Ricardo Vargas

La cumbre del G20 es un evento que desde 1999 reúne a los principales dirigentes de las veinte economías más grandes del mundo, en un evento en el que se busca coordinar la agenda política y económica en un mundo sumamente globalizado. Esta cumbre es considerada ya por varias instituciones internacionales como el evento más importante entre líderes nacionales, pues los países invitados suman en su conjunto más del 80% del Producto Interno Bruto global, así como más del 70% del valor total del comercio internacional en el mundo. México participa dentro de la cumbre del G20 pues, en gran medida debido al tamaño de nuestra población, somos la quinceava economía más grande del mundo, por encima de Indonesia, Arabia Saudita, Turquía, Argentina y Sudáfrica. Más allá de temas internos de una economía como lo son el desempleo, la informalidad laboral, la desigualdad en el ingreso, e inflación, México es participante del G20 por todo lo que produce anualmente. Es decir, estamos dentro de esta cumbre por la oportunidad por nuestro tamaño a nivel mundial, no por ningún otro mérito.

Entendiendo esto, resulta un tanto difícil de comprender que nuestro presidente Andrés Manuel López Obrador haya decidido no asistir a este evento, en la primera edición a la que es invitado, y que deje entrever la posibilidad de quizá no asistir a ninguna de estas cumbres en todo su sexenio. Bajo el argumento de que hay temas “urgentes por resolver” dentro de México, y bajo el argumento de que no es necesario viajar al extranjero para atender temas internacionales, nuestro presidente es el único mandatario (de los 20 que son convocados como participantes) que no está presente en el evento. Esto no quiere decir que México vaya a estar completamente ausente, pues sí hay funcionarios federales participando en el evento, pero esto no significa tampoco que debamos esperar grandes resultados de este encuentro; no le hemos dado la importancia que se merece.

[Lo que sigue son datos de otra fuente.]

(** * GreasedLine builder: attribute-table completion and instance extension

    A shallow embedding of [CompleteGreasedLineWidthTable],
    [CompleteGreasedLineColorTable] and [CreateGreasedLine] of the
    GreasedLine mesh builder, and the properties of the width and color
    tables they produce.

    Representation of the JavaScript data:
    - an array of [number]s or [Color3]s handed to a function is a [list A];
      the entries are only copied, never computed with, so the element type
      is a parameter;
    - an array built by [push] may receive the result of an out-of-range
      read, which is [undefined]: it is a [list (option A)], [None] standing
      for [undefined];
    - point counts, array lengths and loop counters are integers ([Z]);
      [missingCount] of the width table can be a half ([Q]).  These
      quantities are exact in binary64 arithmetic (below 2^53), so exact
      arithmetic is what the program computes on them;
    - the stride of the EVEN distributions is a rounded quotient that is
      accumulated by rounded additions: it is a binary64 [float];
    - the distribution enums are TypeScript numeric enums: a policy is the
      number it stands for. *)

From Stdlib Require Import ZArith QArith Qround Lia.
From Stdlib Require Import PrimFloat SpecFloat FloatOps.
From stdpp Require Import base list.

Local Open Scope Z_scope.

(** ** JavaScript primitives used by the builder *)

Module JS.

(** [x < y] on exact numbers. *)
Definition ltb (x y : Q) : bool :=
  match (x ?= y)%Q with Lt => true | _ => false end.

(** [a[i]] for an integer [i]: [undefined] outside of the array. *)
Definition get {A} (a : list A) (i : Z) : option A :=
  if (0 <=? i) && (i <? Z.of_nat (length a)) then a !! Z.to_nat i else None.

(** [a[q]] for any exact number [q]: a number that is not an integer names
    no element, the read gives [undefined]. *)
Definition getQ {A} (a : list A) (q : Q) : option A :=
  if Qnum q mod Zpos (Qden q) =? 0 then get a (Qfloor q) else None.
(** An instruction appended to a block is at the end address the block had. *)
Lemma block_refs_ok_append_instruction fixups inst' b :
  block_refs_ok fixups b ->
  0 <= block_address b < 2 ^ 32 ->
  (op_index inst' + op_count inst' <= List.length fixups)%nat ->
  (forall k f,
     (op_index inst' <= k < op_index inst' + op_count inst')%nat ->
     fixups !! k = Some f -> refs_from (BlockEndAddress b) f) ->
  block_refs_ok fixups
    (alter_chunks (alter_InstChunk (fun insts => insts ++ [inst'])) b).
Proof.
  destruct b as [cs base]. intros H Hbase Hr Hf.
  unfold alter_chunks, alter_InstChunk. simpl in *.
  assert (Hfresh : block_refs_ok fixups (mkIRBlock (cs ++ [InstChunk [inst']]) base)).
  { rewrite <- (app_nil_r cs) in H. eapply block_refs_ok_last; [exact H|].
    intros ii inst Hi. unfold inst_in_block in Hi. simpl in Hi.
    rewrite lookup_app_r, Nat.sub_diag in Hi by lia. simpl in Hi.
    destruct ii as [|ii]; [|discriminate]. inversion Hi; subst inst.
    split; [exact Hr|]. intros k f Hk Hl.
    unfold instruction_address, block_before. simpl.
    rewrite lookup_app_r, Nat.sub_diag by lia. simpl.
    rewrite take_app_le, firstn_all by lia.
    replace (BlockEndAddress (mkIRBlock (cs ++ [InstChunk []]) base))
      with (BlockEndAddress (mkIRBlock cs base)); [exact (Hf k f Hk Hl)|].
    unfold BlockEndAddress. simpl. rewrite fold_left_app. simpl.
    change (wrap32 (wrap64 (0 * 4))) with 0. rewrite Z.add_0_r.
    symmetry. apply wrap32_small.
    exact (BlockEndAddress_range (mkIRBlock cs base) Hbase). }
  destruct (last_cases cs) as [(pre & x & -> & -> & ->) | ->]; [|exact Hfresh].
  destruct x as [insts | bytes | count]; [|exact Hfresh ..].
  eapply block_refs_ok_last; [exact H|].
  intros ii inst Hi. unfold inst_in_block in Hi. simpl in Hi.
  rewrite lookup_app_r, Nat.sub_diag in Hi by lia. simpl in Hi.
  destruct (lt_eq_lt_dec ii (List.length insts)) as [[Hlt | ->] | Hgt].
  - rewrite lookup_app_l in Hi by exact Hlt.
    assert (Hold : inst_in_block (mkIRBlock (pre ++ [InstChunk insts]) base)
                     (List.length pre) ii = Some inst).
    { unfold inst_in_block. simpl. rewrite lookup_app_r, Nat.sub_diag by lia. exact Hi. }
    destruct (H _ _ _ Hold) as [Hr' Hf']. split; [exact Hr'|].
    intros k f Hk Hl.
    replace (instruction_address
               (mkIRBlock (pre ++ [InstChunk (insts ++ [inst'])]) base) (List.length pre) ii)
      with (instruction_address
              (mkIRBlock (pre ++ [InstChunk insts]) base) (List.length pre) ii);
      [exact (Hf' k f Hk Hl)|].
    unfold instruction_address, block_before. simpl.
    rewrite !lookup_app_r, !Nat.sub_diag by lia. simpl.
    rewrite !take_app_le by lia. reflexivity.
  - rewrite lookup_app_r, Nat.sub_diag in Hi by lia. inversion Hi; subst inst.
    split; [exact Hr|]. intros k f Hk Hl.
    replace (instruction_address
               (mkIRBlock (pre ++ [InstChunk (insts ++ [inst'])]) base)
               (List.length pre) (List.length insts))
      with (BlockEndAddress (mkIRBlock (pre ++ [InstChunk insts]) base));
      [exact (Hf k f Hk Hl)|].
    unfold instruction_address, block_before. simpl.
    rewrite lookup_app_r, Nat.sub_diag by lia. simpl.
    rewrite take_app_le, firstn_all by lia.
    rewrite (take_app_le insts), firstn_all by lia. reflexivity.
  - rewrite lookup_ge_None_2 in Hi; [discriminate|].
    rewrite length_app. simpl. lia.
Qed.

En un momento en el que la economía global ha mostrado fuertes indicios de desaceleración, y mientras existen fuertes tensiones tanto políticas como comerciales a nivel global, el G20 representa una importante oportunidad para dialogar y encontrar puntos de acuerdo frente a varios problemas que dejaron de ser domésticos y se han posicionado ya como parte de la agenda internacional. Por parte de México han asistido a la cumbre en Japón los secretarios de Hacienda y de Relaciones Exteriores, Carlos Urzúa y Marcelo Ebrard respectivamente. Sin embargo, esto no representa nada fuera de lo común pues en estas cumbres es completamente normal y ordinario que asistan los líderes encargados de los departamentos de finanzas de los países participantes (para el caso de nuestro país la Secretaría de Hacienda es el departamento correspondiente), e incluso el presidente del banco central correspondiente. Estos dos dirigentes por supuesto acompañando al presidente o primer ministro del país en cuestión, pues naturalmente habrá discusiones y ponencias en las que únicamente participarán los líderes nacionales, mientras que en otras habrá una participación exclusiva de los líderes de finanzas y política monetaria. Es decir, la ausencia de nuestro presidente en la cumbre del G20 de este año, no es de ninguna manera compensada por la presencia de dos secretarios de estado, especialmente cuando la presencia de uno de ellos era requerida independientemente de cualquier situación.

Es la primera cumbre del G20 a la que falta nuestro presidente, y nadie nos asegura que será la última. Es importante entender que se está dejando ir una valiosa oportunidad de explicarle al mundo las decisiones que se están tomando en el gobierno federal, de defender la política económica que se está implementando y de alguna manera intentar atraer mayor inversión extranjera directa y dar certidumbre a las otras 19 economías más grandes del mundo. Nuestro gobierno federal quiere un crecimiento del 4.0%, y también lo queremos todos los mexicanos, pero habrá que aceptar lo difícil que será cumplir esta meta si no se tiene una buena entrada de inversión extranjera, si no crece el comercio internacional con aliados estratégicos, y si no se da certidumbre al mundo sobre lo que se está haciendo en el país. Ojalá que nuestro gobierno pueda encontrar un equilibrio entre atender problemas nacionales y atender problemas internacionales, los dos son altamente importantes y se han vuelto parte el uno del otro.